Recent excavations at the hilltop site have uncovered evidence that the fortress was in use off and on from the 4th until the early 13th centuries. It was part of a system of fortresses built in the middle of the 4th century to defend the imperial capital of Constantinople. It was burned down at the end of the 5th century but quickly rebuilt.

It was destroyed again by the Avars in the early 7th century and was only reoccupied in the 10th century when troops of Bulgarian Tsar Simeon I the Great (r. 893-927) used it during the king’s wars against the Byzantine Empire. What went around came around in the 12th century when the troops of Byzantine Emperor Alexios I Komnenos (r. 1081-1118) occupied the fortress. The site was permanently abandoned in the first quarter of the 13th century.

The archaeological layer the lead plate amulet was found in spurred archaeologists to compare the inscription to Cyrillic writing from Tsar Simeon’s rule. Cyrillic was developed in the 890s at the Preslav Literary School in the Bulgarian capital of Pliska. The earliest dateable Cyrillic inscriptions on the record have been found there, with the earliest dating to 921. Simeon’s Bulgarian troops were at Balak Dere between 916 and 927, so this amulet may be THE earliest known Cyrillic inscription, not just one of the earliest.
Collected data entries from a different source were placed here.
Lemma analyze_window_adds_autospectrum_witness :
  analyze_window Eval.platform (cd Eval.fresh) =
  Done {| A := autospectrum Eval.platform (cd Eval.fresh)
                 ++ skipn (Z.to_nat specRes) (A (cd Eval.fresh));
          hamm := hamm (cd Eval.fresh);
          acc := zip_with F32.add
                   (firstn (Z.to_nat fpLength)
                      (autospectrum Eval.platform (cd Eval.fresh)))
                   (acc (cd Eval.fresh));
          accCount := accCount (cd Eval.fresh);
          frameBuffer := frameBuffer (cd Eval.fresh);
          fbIndex := fbIndex (cd Eval.fresh);
          startIndex := startIndex (cd Eval.fresh);
          fbLen := fbLen (cd Eval.fresh);
          realp := fst (transformed Eval.platform (cd Eval.fresh));
          imagp := snd (transformed Eval.platform (cd Eval.fresh)) |}.
Proof.
  apply (@analyze_window_adds_autospectrum Eval.platform
           eval_platform_ok (cd Eval.fresh)); decide_Z.
Defined.

Lemma window_step_accumulates_or_emits_witness :
  let sum := zip_with F32.add
               (firstn (Z.to_nat fpLength)
                  (autospectrum Eval.platform (cd Eval.cycle_end)))
               (acc (cd Eval.cycle_end)) in
  let spectrum := map (dB_of_average Eval.platform) sum in
  exists w' ev,
    window_step Eval.cycle_end =
      Done (if (accumulationNum <=? accCount (cd Eval.cycle_end) + 1)
               && nan_test (hd S754_nan spectrum)
            then Return 0 w' else Next w', ev) /\
    windows_of ev = [startIndex (cd Eval.cycle_end)] /\
    (accCount (cd Eval.cycle_end) + 1 < accumulationNum ->
     spectra_of ev = [] /\
     acc (cd w') = sum /\
     accCount (cd w') = accCount (cd Eval.cycle_end) + 1 /\
     fingerprint w' = fingerprint Eval.cycle_end /\
     spectrogram w' = spectrogram Eval.cycle_end) /\
    (accCount (cd Eval.cycle_end) + 1 = accumulationNum ->
     nan_test (hd S754_nan spectrum) = true ->
     spectra_of ev = [] /\ nan_reported ev /\
     acc (cd w') = spectrum /\ accCount (cd w') = accumulationNum /\
     fingerprint w' = fingerprint Eval.cycle_end /\
     spectrogram w' = spectrogram Eval.cycle_end) /\
    (accCount (cd Eval.cycle_end) + 1 = accumulationNum ->
     nan_test (hd S754_nan spectrum) = false ->
     spectra_of ev = [spectrum] /\
     spectrogram w' =
       update Eval.platform (spectrogram Eval.cycle_end) spectrum /\
     fingerprint w' = getSummary Eval.platform (spectrogram w') /\
     acc (cd w') = repeat F32.zero (Z.to_nat fpLength) /\
     accCount (cd w') = 0).
Proof.
  apply (@window_step_accumulates_or_emits Eval.platform eval_platform_ok
           Eval.cycle_end).
  - repeat split; vm_compute; reflexivity.
  - split; decide_Z.
  - decide_Z.
  - decide_Z.
Defined.

Lemma history_fingerprint_is_zeros_or_summary_witness :
  exists obs w',
    run Eval.fresh 0 Eval.session = Done (obs, w') /\
    initial_or_summary w' /\ zeros_or_a_summary Eval.platform obs.
Proof.
  evaluate_to_done (run Eval.fresh 0 Eval.session) r E.
  rewrite E. destruct r as [[obs w']| |]; try contradiction.
  exists obs, w'. split; [reflexivity|].
  exact (@history_fingerprint_is_zeros_or_summary Eval.platform
           (proj2 eval_platform_ok) true []
           (repeat F32.one (Z.to_nat specRes)) (Eval.zeros (2 * specRes))
           (Eval.zeros fbLen_setup) (Eval.zeros specRes) (Eval.zeros specRes)
           Eval.session 0%nat obs w' E).
Defined.

Lemma history_leaves_mutex_free_witness :
  exists obs w',
    run Eval.fresh 0 Eval.session = Done (obs, w') /\
    lock w' = MxFree /\ pthread_mutex_lock (lock w') = (0, MxHeld).
Proof.
  evaluate_to_done (run Eval.fresh 0 Eval.session) r E.
  rewrite E. destruct r as [[obs w']| |]; try contradiction.
  exists obs, w'. split; [reflexivity|].
  destruct (@history_leaves_mutex_free Eval.platform true []
              (repeat F32.one (Z.to_nat specRes)) (Eval.zeros (2 * specRes))
              (Eval.zeros fbLen_setup) (Eval.zeros specRes)
              (Eval.zeros specRes) Eval.session 0%nat obs w' E) as [H1 H2].
  split; [exact H1|exact (H2 eq_refl)].
Defined.
(** A disjunction and a sequence of terms, each with the number of the
    next capture group and the text left over. *)
Fixpoint parse_disj (fuel : nat) (n : nat) (s : jsstring)
  : outcome (regex * nat * jsstring) :=
  match fuel with
  | O => Unmodelled
  | S f =>
    '(a, n1, s1) <- parse_seq f n s ;;
    match s1 with
    | c :: s2 =>
      if is_ch "|" c then
        '(b, n2, s3) <- parse_disj f n1 s2 ;; Ok (RAlt a b, n2, s3)
      else Ok (a, n1, s1)
    | [] => Ok (a, n1, s1)
    end
  end
with parse_seq (fuel : nat) (n : nat) (s : jsstring)
  : outcome (regex * nat * jsstring) :=
  match fuel with
  | O => Unmodelled
  | S f =>
    match s with
    | [] => Ok (REmpty, n, [])
    | c :: t =>
      if is_ch "|" c || is_ch ")" c then Ok (REmpty, n, s)
      else
        let closing (k : atom_kind) (wrap : regex -> regex) (n0 : nat)
                    (body : jsstring) :=
          '(r, n1, s1) <- parse_disj f n0 body ;;
          match s1 with
          | c1 :: s2 => if is_ch ")" c1 then Ok (k, wrap r, n1, s2)
                        else Throw SyntaxError
          | [] => Throw SyntaxError
          end in
        '(k, a, n1, s1) <-
          (if is_ch "." c then Ok (Plain, RAny, n, t)
           else if is_ch "^" c then Ok (Assertion, RBol, n, t)
           else if is_ch "$" c then Ok (Assertion, REol, n, t)
           else if is_ch "*" c || is_ch "+" c || is_ch "?" c then Throw SyntaxError
           else if is_ch "{" c then
             match braced t with
             | Some _ => Throw SyntaxError
             | None => Ok (Plain, RChar c, n, t)
             end
           else if is_ch "[" c then
             match t with
             | c1 :: t1 =>
               if is_ch "^" c1 then
                 '(items, s') <- class_items (S (length t1)) t1 ;;
                 Ok (Plain, RClass true items, n, s')
               else
                 '(items, s') <- class_items (S (length t)) t ;;
                 Ok (Plain, RClass false items, n, s')
             | [] => Throw SyntaxError
             end
           else if is_ch "\" c then
             match t with
             | [] => Throw SyntaxError
             | e :: t1 =>
               a <- escape false e ;;
               match a with
               | EChar c1 => Ok (Plain, RChar c1, n, t1)
               | ESet it => Ok (Plain, RClass false [it], n, t1)
               | EBoundary neg => Ok (Assertion, RWordB neg, n, t1)
               end
             end
           else if is_ch "(" c then
             match t with
             | q :: t1 =>
               if is_ch "?" q then
                 match t1 with
                 | m :: t2 =>
                   if is_ch ":" m then closing Plain (fun r => r) n t2
                   else if is_ch "=" m then closing Lookahead (RLook false) n t2
                   else if is_ch "!" m then closing Lookahead (RLook true) n t2
                   else if is_ch "<" m then Unmodelled
                   else Throw SyntaxError
                 | [] => Throw SyntaxError
                 end
               else closing Plain (RGroup n) (S n) t
             | [] => Throw SyntaxError
             end
           else if (128 <=? c)%N then Unmodelled
           else Ok (Plain, RChar c, n, t)) ;;
        '(q, s2) <- quantifier s1 ;;
        term <- apply_quantifier k a q ;;
        '(tl, n2, s3) <- parse_seq f n1 s2 ;;
        Ok (mk_seq term tl, n2, s3)
    end
  end.

(** The whole of a pattern text. *)
Definition read_pattern (src : jsstring) : outcome regex :=
  '(r, _, s) <- parse_disj (2 * length src + 3) 1 src ;;
  match s with
  | [] => Ok r
  | _ :: _ => Throw SyntaxError
  end.

(** A pattern literal of the source.  Every use below is evaluated where
    it is defined, so that the definition is the compiled pattern. *)
Definition rx (s : string) : regex :=
  match read_pattern (js s) with
  | Ok r => r
  | _ => RClass false []
  end.
Arguments rx s%_string.

(** ** The platform

    Two constructors are called on text that comes from the page:
    [new RegExp(text, 'i')] and [new URL(text)].  Where this development
    does not interpret the text, the platform decides.  Nothing is assumed
    about it: every property below holds whatever these functions are. *)
Record Platform := {
  (* [new RegExp(src, flags)] on pattern text that [read_pattern] does not
     interpret, by the [i] flag: [None] when the constructor throws
     [SyntaxError], otherwise what the [test] method of the pattern
     object computes. *)
  native_RegExp : jsstring -> bool -> option (jsstring -> bool);
  (* [new URL(input).hostname] on a text that begins with a scheme:
     [None] when the constructor throws [TypeError]. *)
  native_hostname : jsstring -> option jsstring
}.

(** A pattern object; the source calls its [test] method only. *)
Record RegExpObject := { pattern_test : jsstring -> bool }.

(** [new RegExp(src, flags)], where [flags] is empty or ['i']. *)
Definition RegExp (P : Platform) (src : jsstring) (ignoreCase : bool)
  : outcome RegExpObject :=
  match read_pattern src with
  | Ok r => Ok {| pattern_test := test ignoreCase r |}
  | Throw e => Throw e
  | Unmodelled =>
    match native_RegExp P src ignoreCase with
    | Some t => Ok {| pattern_test := t |}
    | None => Throw SyntaxError
    end
  end.

(** [new URL(input).hostname] without a base URL.  The parser starts by
    trimming C0 controls and spaces, dropping tabs and newlines, and
    reading a scheme: an ASCII letter, then letters, digits, [+], [-] or
    [.], then a colon.  Without one the constructor throws [TypeError].
    What follows a scheme is not interpreted here: the platform says
    whether the constructor throws, and which host name it reads. *)
Definition is_c0_or_space (c : char) : bool := (c <=? 32)%N.
Definition is_tab_or_newline (c : char) : bool :=
  (c =? 9)%N || (c =? 10)%N || (c =? 13)%N.
Definition is_alpha (c : char) : bool := is_upper c || is_lower c.

Fixpoint drop_while (p : char -> bool) (s : jsstring) : jsstring :=
  match s with
  | c :: t => if p c then drop_while p t else s
  | [] => []
  end.

Fixpoint scheme_tail (s : jsstring) : bool :=
  match s with
  | c :: t =>
    if is_ch ":" c then true
    else if is_alpha c || is_digit c || is_ch "+" c || is_ch "-" c || is_ch "." c
    then scheme_tail t
    else false
  | [] => false
  end.

Definition has_scheme (input : jsstring) : bool :=
  let s := filter (fun c => negb (is_tab_or_newline c))
                  (rev (drop_while is_c0_or_space
                          (rev (drop_while is_c0_or_space input)))) in
  match s with
  | c :: t => is_alpha c && scheme_tail t
  | [] => false
  end.

Definition URL_hostname (P : Platform) (input : jsstring) : outcome jsstring :=
  if has_scheme input then
    match native_hostname P input with
    | Some hostname => Ok hostname
    | None => Throw TypeError
    end
  else Throw TypeError.

Definition truthy (o : option jsstring) : bool :=
  match o with
  | Some (_ :: _) => true
  | _ => false
  end.

(** A capture group that takes part in every match of its pattern. *)
Definition the_group (n : nat) (m : jsmatch) : jsstring :=
  match group n m with
  | Some v => v
  | None => []
  end.

(* ================================================================== *)
(** * Data model *)
(* ================================================================== *)

Record ScriptRef := {
  script_src : option jsstring;
  isInline : bool;
  isAsync : bool;
  isDefer : bool;
  isModule : bool
}.

Record StylesheetRef := {
  href : jsstring;
  isPreload : bool
}.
2,700-year-old petroglyphs found on mossy rock in Sweden

Archaeologists have discovered a group of late Nordic Bronze Age petroglyphs hidden under a thick covering of moss in Bohuslän, southwestern Sweden. Forty figures, including 13 ships, nine horses, seven people and four chariots, cover an area fifty feet wide. It is the largest find of Bronze Age petroglyphs made so far in this century.

The rock was found on pastureland at a farm in the parish of Kville. When the figures were carved 2,700 years ago, the site, now 40 feet above sea level, was on the coastline. The rock was on an island and was partially submerged. The artists must have stood on boats to carve the artwork just above the waterline. The petroglyphs would have been highly visible in the seascape.

Some of the individual carvings are notably large. One of the ships is 6.5 feet wide; one of the humans is more than three feet tall. The engravings are deeply carved, exposing the white rock and standing in sharp contrast to the grey of the background, long-since darkened to a charcoal color by the cyanobacteria in the sea water.

Archaeologists from the Foundation for Documentation of Bohuslän Rock Carvings spotted a small piece of one of the ships peering out from the thick moss cover. When they removed the moss, they found a wealth of other petroglyphs carved into the nearly vertical surface of the stone. That’s an unusual alignment; usually the petroglyphs were engraved on flatter slabs that the artists could easily climb and stand on to carve.

This orientation gave archaeologists the ability to date the work with more precision than is usually possible. Because we know what sea level was at different periods, the rock art cannot have been carved before the 8th century B.C. when the stone emerged from the lowering waters. If it was carved after the 7th century, the artists would have had to use ladders to reach the rock face, and carving in straight lines for meters while on a ladder/platform is prohibitively challenging, if not impossible.

The province of Bohuslän on the rocky coast of southwestern Sweden consists of more than 8000 islands and islets. More than 1,500 rock art sites, the largest concentration of Bronze Age rock art in Scandinavia, have been documented there, and that is a fraction of the estimated total. Historically most of the focus has been on the art found on the more grand cliffs and outcroppings as documenting all of the rock carvings was deemed an impossible goal. The Foundation for Documentation of Bohuslän Rock Carvings has been working for more than 20 years to seek out previously unknown petroglyphs and to document them in a systematic way.